Miss Monro was selected—a plain, intelligent, quiet woman of forty—and
it was difficult to decide whether she or Mr. Wilkins took the most pains
to avoid each other, acting with regard to Ellinor, pretty much like the
famous Adam and Eve in the weather-glass: when the one came out the other
went in. Miss Monro had been tossed about and overworked quite enough in
her life not to value the privilege and indulgence of her evenings to
herself, her comfortable schoolroom, her quiet cozy teas, her book, or
her letter-writing afterwards. By mutual agreement she did not interfere
with Ellinor and her ways and occupations on the evenings when the girl
had not her father for companion; and these occasions became more and
more frequent as years passed on, and the deep shadow was lightened which
the sudden death that had visited his household had cast over him. As I
have said before, he was always a popular man at dinner-parties. His
amount of intelligence and accomplishment was rare in —shire, and if it
required more wine than formerly to bring his conversation up to the
desired point of range and brilliancy, wine was not an article spared or
grudged at the county dinner-tables. Occasionally his business took him
up to London. Hurried as these journeys might be, he never returned
without a new game, a new toy of some kind, to "make home pleasant to his
little maid," as he expressed himself.
He liked, too, to see what was doing in art, or in literature; and as he
gave pretty extensive orders for anything he admired, he was almost sure
to be followed down to Hamley by one or two packages or parcels, the
arrival and opening of which began soon to form the pleasant epochs in
Ellinor's grave though happy life.
The only person of his own standing with whom Mr. Wilkins kept up any
intercourse in Hamley was the new clergyman, a bachelor, about his own
age, a learned man, a fellow of his college, whose first claim on Mr.
Wilkins's attention was the fact that he had been travelling-bachelor for
his university, and had consequently been on the Continent about the very
same two years that Mr. Wilkins had been there; and although they had
never met, yet they had many common acquaintances and common
recollections to talk over of this period, which, after all, had been
about the most bright and hopeful of Mr. Wilkins's life.
Mr. Ness had an occasional pupil; that is to say, he never put himself
out of the way to obtain pupils, but did not refuse the entreaties
sometimes made to him that he would prepare a young man for college, by
allowing the said young man to reside and read with him. "Ness's men"
took rather high honours, for the tutor, too indolent to find out work
for himself, had a certain pride in doing well the work that was found
for him.
When Ellinor was somewhere about fourteen, a young Mr.

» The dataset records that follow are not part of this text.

Lemma api_step_ok s s' : api_step s s' -> counters_ok s -> counters_ok s'.
Proof.
  destruct 1 as [p f m H|p f m H|d p f m H|l H|f H|f x w H|l H|l H|l H|l H|l H|f x r H|l H|l H|d mk n r c H
    |U dirs mk n r cb c H|l H|l H|l H|p H|l H|d m leaf H|l H|l H|l H|l H|l l' H|l l' H|l l' H|p H|H];
    revert H; apply ends_in_ok.
  - apply keeps_counted.
  - unfold vec_open_simple. tc.
  - apply keeps_counted.
  - apply keeps_counted.
  - unfold sca_close. tc.
  - apply keeps_counted.
  - apply keeps_vec_read.
  - apply keeps_counted.
  - apply keeps_vec_read_write.
  - apply keeps_vec_getattrs.
  - apply keeps_counted.
  - apply keeps_sca_stat_impl.
  - apply keeps_vec_setattrs.
  - apply keeps_counted.
  - apply keeps_sca_listdir.
  - apply keeps_vec_listdir.
  - apply keeps_counted.
  - apply keeps_counted.
  - unfold vec_unlink. tc.
  - unfold sca_unlink. tc.
  - apply keeps_vec_mkdir.
  - apply keeps_sca_ensure_dir.
  - apply keeps_counted.
  - apply keeps_tc_pair. intros. apply keeps_counted.
  - apply keeps_vec_ldup.
  - apply keeps_tc_pair. intros. apply keeps_vec_ldup.
  - apply keeps_counted.
  - apply keeps_counted.
  - apply keeps_counted.
  - apply keeps_frames, frames_dispatch.
  - apply keeps_frames, frames_dispatch.
Qed.

End counters.

(** ** A small server *)

#[local] Existing Instances Cache.roomy Cache.roomy_laws.

Definition str (x : String.string) : text := Cache.bytes x.

(** The file ["/d/l"] is a link to ["../e/f"], ["/l"] is a link to itself, and the other
    files are regular. *)
Definition link_files (p : text) : avals :=
  mk_vals (if bool_decide (p = str "/d/l" \/ p = str "/l") then 41471 else 33188) (zlen p) 1 0 0 0 0 0
    (mk_time 0 0) (mk_time 0 0) (mk_time 0 0).

Definition link_texts (p : text) : text := if bool_decide (p = str "/d/l") then str "../e/f" else str "l".

Definition link_ops : Nfs4.obj_ops unit := {|
  Nfs4.vec_read := None; Nfs4.vec_write := None; Nfs4.vec_read_write := None; Nfs4.vec_open := None;
  Nfs4.vec_close _ _ _ w := (mk_vres 1 0, w);
  Nfs4.vec_lgetattrs l w := (mk_vres 1 0, map (answer link_files) (take 1 l) ++ drop 1 l, w);
  Nfs4.vec_lsetattrs := Nfs4.keep; Nfs4.vec_mkdir := Nfs4.keep; Nfs4.vec_rename := Nfs4.one;
  Nfs4.vec_remove := Nfs4.one; Nfs4.vec_lcopy := Nfs4.one; Nfs4.vec_hardlink := Nfs4.one2;
  Nfs4.vec_symlink := Nfs4.one2;
  Nfs4.vec_readlink l bufs w := (mk_vres 1 0, map link_texts (take 1 l) ++ drop 1 bufs, w);
  Nfs4.vec_listdir _ _ _ _ w := (mk_vres 0 0, [], w);
  Nfs4.sca_chdir _ w := (0, w); Nfs4.sca_getcwd _ := []; Nfs4.fullpath := []
|}.

#[export] Instance link_ops_attrs : AttrServer link_files link_ops.
Proof. intros [|a l] w Hl _; [done|]. exists 1%nat, w. split; [simpl; lia | reflexivity]. Qed.

#[export] Instance link_ops_texts : LinkTexts link_texts link_ops.
Proof. intros [|p ps] bufs w Hl _; [done|]. exists 1%nat, w. split; [simpl; lia | reflexivity]. Qed.

Definition link_layer : backend (cstate (gmap text nat) (gmap text Cache.DataBlock) unit) :=
  nfs_backend 16 10 (vals zero_attrs) (fun _ => 10) (Some link_ops) true (fun _ => true) 9 0
    (mk_vres 0 0) zero_attrs true 0 0.

Definition link_state : tcstate (cstate (gmap text nat) (gmap text Cache.DataBlock) unit) :=
  mk_tc true no_counters 0 no_caches.

Definition server_ok := LinkServer link_files link_texts link_layer (coherent_md link_files 10) 9.

Lemma link_layer_ok : server_ok.
Proof. apply nfs_link_server; apply _. Qed.

Lemma link_state_ok : coherent_md link_files 10 (lower link_state).
Proof.
  split; [by apply reachable_ok, reach_init|]. intros p i de Hi. cbn in Hi. by rewrite lookup_empty in Hi.
Qed.

(** ** Theorems *)

(** Copying through symbolic links, for extents whose sources are given by paths that fit the
    buffers: the copy is called once, with every source that is a link replaced by its target, and the
    caller's array comes back as it was. The target of a link with an absolute path leads where the text
    of the link leads from the directory of the link. *)
Theorem tc_pair_follows srv link {S} (nfs posix : backend S) clock junk_text junk_attrs b inv bound
    `{!LinkServer srv link (if b : bool then nfs else posix) inv bound} fn pairs (s : tcstate S) :
  good b inv s -> (List.length pairs < bound)%nat -> Forall (fun x => fits srv link (Api.src_path x)) pairs ->
  (exists s1, good b inv s1 /\
    tc_pair nfs posix clock true junk_text junk_attrs fn pairs s
    = (r ← fn (map (followed srv link) pairs); mret (r, pairs)) s1)
  /\ forall x, x ∈ pairs -> is_link srv (Api.src_path x) = true -> PathSpec.is_abs (Api.src_path x) = true ->
     PathSpec.resolve [] (Api.src_path (followed srv link x))
     = PathSpec.resolve (PathSpec.resolve [] (dirname_string (Api.src_path x))) (link (Api.src_path x)).
Proof.
  intros Hs Hl Hf. split; [by eapply tc_pair_spec|]. intros x Hx Hlk Habs. rewrite Forall_forall in Hf.
  unfold followed, real_path. rewrite Hlk. cbn. apply target_of_leads; [|done]. by apply Hf.
Qed.

Definition one_pair : list vextent_pair := [mk_extent (str "/d/l") (str "/x") 0 0 5; mk_extent (str "/f") (str "/y") 0 0 5].

Lemma plain_dec p : forallb (fun c => negb (bool_decide (c = Buf.NUL))) p = true -> plain p.
Proof.
  rewrite forallb_forall. intros H Hin%list_elem_of_In. specialize (H _ Hin).
  by rewrite bool_decide_eq_true_2 in H.
Qed.

Definition plainb (p : text) : bool := forallb (fun c => negb (bool_decide (c = Buf.NUL))) p.

Lemma fits_small srv link p :
  plainb p && plainb (link p) && (List.length p + List.length (link p) + 1 <? PATH_MAX)%nat = true ->
  fits srv link p.
Proof.
  intros [[Hp%plain_dec Hl%plain_dec]%andb_true_iff Hs%Nat.ltb_lt]%andb_true_iff. by repeat split.
Qed.

Lemma room_small link p :
  p <> [] -> plainb p && plainb (link p) && (List.length p + List.length (link p) + 4 <? PATH_MAX)%nat = true ->
  room link p.
Proof.
  intros Hne [[Hp%plain_dec Hl%plain_dec]%andb_true_iff Hs%Nat.ltb_lt]%andb_true_iff. by repeat split.
Qed.

Lemma tc_pair_follows_witness :
  exists s1, vec_copy link_layer link_layer (fun _ => 0) true [] zero_attrs one_pair link_state
    = (r ← vec_lcopy link_layer link_layer (fun _ => 0)
           [mk_extent (str "/e/f") (str "/x") 0 0 5; mk_extent (str "/f") (str "/y") 0 0 5];
       mret (r, one_pair)) s1.
Proof.
  pose proof link_layer_ok as Hok. unfold server_ok in Hok.
  destruct (tc_pair_follows link_files link_texts link_layer link_layer (fun _ => 0) [] zero_attrs true
    (coherent_md link_files 10) 9 (vec_lcopy link_layer link_layer (fun _ => 0)) one_pair link_state)
    as [(s1 & _ & E) _].
  - split; [reflexivity | exact link_state_ok].
  - simpl. lia.
  - constructor; [|constructor; [|constructor]]; apply fits_small; vm_compute; reflexivity.
  - exists s1. exact E.
Defined.



(** [vec_getattrs] of files given by paths, n of which are symbolic links, reports success. Of the first
    n files, the links have the attributes of the files they lead to and the others their own; but a link
    that comes after the first n files has the attributes of the link itself. *)
Theorem vec_getattrs_links srv link {S} (nfs posix : backend S) clock junk_text b inv bound
    `{!LinkServer srv link (if b : bool then nfs else posix) inv bound} attrs (s : tcstate S) :
  good b inv s -> (List.length attrs < bound)%nat -> attrs <> [] -> Forall is_path attrs ->
  let n := List.length (List.filter (attr_link srv) attrs) in
  exists r s', vec_getattrs nfs posix clock true junk_text attrs s
    = done (r, map (meant srv link) (take n attrs) ++ map (answer srv) (drop n attrs), s')
  /\ vokay r = true /\ good b inv s'.
Proof. intros. by eapply vec_getattrs_spec. Qed.

Lemma vec_getattrs_links_witness :
  exists r s', vec_getattrs link_layer link_layer (fun _ => 0) true [] [attrs_of (str "/f"); attrs_of (str "/d/l")] link_state
    = done (r, [answer link_files (attrs_of (str "/f")); answer link_files (attrs_of (str "/d/l"))], s')
  /\ vokay r = true.
Proof.
  pose proof link_layer_ok as Hok. unfold server_ok in Hok.
  destruct (vec_getattrs_links link_files link_texts link_layer link_layer (fun _ => 0) [] true
    (coherent_md link_files 10) 9 [attrs_of (str "/f"); attrs_of (str "/d/l")] link_state) as (r & s' & E & Hr & _).
  - split; [reflexivity | exact link_state_ok].
  - simpl. lia.
  - discriminate.
  - repeat constructor; by eexists.
  - exists r, s'. split; [exact E | exact Hr].
Defined.

(** [vec_setattrs] of files that are all given by paths sets the attributes of the targets of the links
    and gives the array back. With a symbolic link and a file that has no path in the same array, it reads a
    pointer that was never set. *)
Theorem vec_setattrs_links srv link {S} (nfs posix : backend S) clock junk_text junk_attrs b inv bound
    `{!LinkServer srv link (if b : bool then nfs else posix) inv bound} attrs (s : tcstate S) :
  good b inv s -> (List.length attrs < bound)%nat ->
  (forall a, a ∈ attrs -> is_path a -> fits srv link (attr_name a)) ->
  (Forall is_path attrs -> exists s1, good b inv s1 /\ forall r s2,
     vec_lsetattrs nfs posix clock (map (followed_attr srv link) attrs) s1
       = done (r, map (followed_attr srv link) attrs, s2) ->
     vec_setattrs nfs posix clock true junk_text junk_attrs attrs s = done (r, attrs, s2))
  /\ ((exists a, a ∈ attrs /\ is_path a /\ is_link srv (attr_name a) = true) ->
      (exists a, a ∈ attrs /\ type (attr_file a) <> VFILE_PATH) ->
      vec_setattrs nfs posix clock true junk_text junk_attrs attrs s = Abort).
Proof.
  intros Hs Hl Hf. split.
  - intros Hp. eapply vec_setattrs_spec; [done.. |]. apply Forall_forall. intros a Ha.
    rewrite Forall_forall in Hp. by apply Hf, Hp.
  - intros H1 H2. by eapply vec_setattrs_undefined.
Qed.

Definition mixed_attrs : list vattrs :=
  [attrs_of (str "/d/l"); mk_attrs (vfile_from_fd 3) VMASK_INIT_ALL (vals zero_attrs)].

Corbet came to be
pupil to Mr. Ness. Her father always called on the young men reading
with the clergyman, and asked them to his house. His hospitality had in
course of time lost its recherche and elegant character, but was always
generous, and often profuse. Besides, it was in his character to like
the joyous, thoughtless company of the young better than that of the
old—given the same amount of refinement and education in both.

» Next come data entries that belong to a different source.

(* ===== verification/PosixImpl.v ===== *)
(** The POSIX layer, [posix/tc_impl_posix.c], with the copying of files through a pipe,
    [posix/splice_copy.c]. Module [Psx]. The layer executes the elements of an array one by
    one with calls of the operating system, which are the record [sys]. *)

From S2P Require Import Prelude CommonTypes PathSpec PathUtils TcApi Nfs4Impl DataCache NfsCache TcImpl.
Import Api Nfs.
Local Open Scope Z_scope.

Module Psx.

Notation text := (list ascii).

(** ** The operating system *)

(** A call changes the state of the system and returns a value, or -1 with an error
    number. *)
Definition call (K A : Type) : Type := K -> (A + Z) * K.

(** The system calls of the layer. Buffers are addresses; [lutimes] and [futimes] take
    seconds and microseconds; [readdir] returns no name at the end. *)
Record sys (K : Type) := mk_sys {
  open : text -> Z -> Z -> call K Z;
  close : Z -> call K unit;
  lseek : Z -> Z -> Z -> call K Z;
  read : Z -> Z -> Z -> call K Z;
  pread : Z -> Z -> Z -> Z -> call K Z;
  write : Z -> Z -> Z -> call K Z;
  pwrite : Z -> Z -> Z -> Z -> call K Z;
  lstat : text -> call K avals;
  fstat : Z -> call K avals;
  chmod : text -> Z -> call K unit;
  fchmod : Z -> Z -> call K unit;
  truncate : text -> Z -> call K unit;
  ftruncate : Z -> Z -> call K unit;
  lchown : text -> Z -> Z -> call K unit;
  fchown : Z -> Z -> Z -> call K unit;
  lutimes : text -> (Z * Z) * (Z * Z) -> call K unit;
  futimes : Z -> (Z * Z) * (Z * Z) -> call K unit;
  rename : text -> text -> call K unit;
  remove : text -> call K unit;
  rmdir : text -> call K unit;
  mkdir : text -> Z -> call K unit;
  link : text -> text -> call K unit;
  symlink : text -> text -> call K unit;
  readlink : text -> Z -> call K text;
  opendir : text -> call K Z;
  readdir : Z -> K -> option text * K;
  closedir : Z -> K -> K;
  sys_chdir : text -> call K unit;
  get_current_dir_name : K -> option text;
  pipe : call K (Z * Z);
  splice : Z -> option Z -> Z -> option Z -> Z -> call K Z
}.
Arguments open {K}. Arguments close {K}. Arguments lseek {K}. Arguments read {K}. Arguments pread {K}.
Arguments write {K}. Arguments pwrite {K}. Arguments lstat {K}. Arguments fstat {K}. Arguments chmod {K}.
Arguments fchmod {K}. Arguments truncate {K}. Arguments ftruncate {K}. Arguments lchown {K}.
Arguments fchown {K}. Arguments lutimes {K}. Arguments futimes {K}. Arguments rename {K}.
Arguments remove {K}. Arguments rmdir {K}. Arguments mkdir {K}. Arguments link {K}. Arguments symlink {K}.
Arguments readlink {K}. Arguments opendir {K}. Arguments readdir {K}. Arguments closedir {K}.
Arguments sys_chdir {K}. Arguments get_current_dir_name {K}. Arguments pipe {K}. Arguments splice {K}.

Mr. Corbet was a young man of very good family, from a distant county. If
his character had not been so grave and deliberate, his years would only
have entitled him to be called a boy, for he was but eighteen at the time
when he came to read with Mr. Ness. But many men of five-and-twenty have
not reflected so deeply as this young Mr. Corbet already had. He had
considered and almost matured his plan for life; had ascertained what
objects he desired most to accomplish in the dim future, which is to many
at his age only a shapeless mist; and had resolved on certain steady
courses of action by which such objects were most likely to be secured. A
younger son, his family connections and family interest pre-arranged a
legal career for him; and it was in accordance with his own tastes and
talents. All, however, which his father hoped for him was, that he might
be able to make an income sufficient for a gentleman to live on. Old Mr.

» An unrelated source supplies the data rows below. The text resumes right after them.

(** One round of the loop, and what follows. *)
Lemma splice_round (f : Z -> M (pstate K) Z) k e srcfd dstfd rd wr i p q c d so dof len :
  copying k srcfd dstfd rd wr i p q c d -> 0 <= so < 2 ^ 63 -> 0 <= dof < 2 ^ 63 -> 0 < len ->
  let bs := take (Z.to_nat len) (drop (Z.to_nat so) c) in
  let round := (n1 ← sysc (splice os srcfd (Some so) wr None len);
     match n1 with
     | None => e ← get_errno; mret (- e)
     | Some n1 =>
         n2 ← sysc (splice os rd None dstfd (Some dof) n1);
         match n2 with None => e ← get_errno; mret (- e) | Some n2 => f n2 end
     end) (mk_ps k e) in
  (exists err d' k' e', round = done (- err, mk_ps k' e') /\ is_errno err /\ opened k' = opened k
     /\ content k' = <[q := d']> (content k))
  \/ exists n1 n2 k', round = f n2 (mk_ps k' e) /\ 0 <= n2 <= n1 /\ n1 <= zlen bs /\ (n1 = 0 -> bs = []) /\ (n2 = 0 -> n1 = 0)
     /\ opened k' = opened k /\ piped k' i = drop (Z.to_nat n2) (piped k i ++ take (Z.to_nat n1) bs)
     /\ content k' = copied_to (content k) q dof (take (Z.to_nat n2) (piped k i ++ take (Z.to_nat n1) bs)) d.
Proof.
  intros [(fl & Hs & Hfl) (fl' & Hd & Hfl') Hr Hw Hf Hq Hpq] Hso Hdo Hl bs round. subst round.
  rewrite sysc_bind. cbn [kern errno].
  pose proof (splice_in k srcfd p fl c wr i so len Hs Hfl Hf Hw Hso Hl) as Hin. cbv zeta in Hin. fold bs in Hin.
  destruct (splice os srcfd (Some so) wr None len k) as [[n1|err] k1].
  2: { destruct Hin as (Ho1 & Hc1 & He). left. exists err, d, k1, err. split_and!; [done | done | done |].
       by rewrite Hc1, insert_id. }
  destruct Hin as (Ho1 & Hc1 & Hn1 & Hz1 & Hp1). rewrite sysc_bind. cbn [kern errno].
  assert (zlen (piped k1 i) = zlen (piped k i) + n1) as Hlen.
  { rewrite Hp1. unfold zlen in *. rewrite length_app, length_take. lia. }
  pose proof (splice_out k1 dstfd q fl' d rd i dof n1) as Hout.
  destruct (splice os rd None dstfd (Some dof) n1 k1) as [[n2|err] k2];
    (destruct Hout as (Ho2 & Hout);
      [by rewrite Ho1 | done | by rewrite Hc1 | by rewrite Ho1 | done | unfold zlen in *; lia |]).
  - destruct Hout as (Hn2 & Hz2 & Hp2 & Hc2). right. exists n1, n2, k2.
    split_and!; [done | lia | lia | lia | done | lia | congruence | by rewrite Hp2, Hp1 |].
    rewrite Hc2, Hc1, Hp1. apply copied_to_take. rewrite <- Hp1. unfold zlen in *. lia.
  - destruct Hout as (He & c' & Hc2). left. exists err, c', k2, err. split_and!; [done | done | congruence | congruence].
Qed.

Corbet was hardly to be called ambitious, or, if he were, his ambition
was limited to views for the eldest son. But Ralph intended to be a
distinguished lawyer, not so much for the vision of the woolsack, which I
suppose dances before the imagination of every young lawyer, as for the
grand intellectual exercise, and consequent power over mankind, that
distinguished lawyers may always possess if they choose.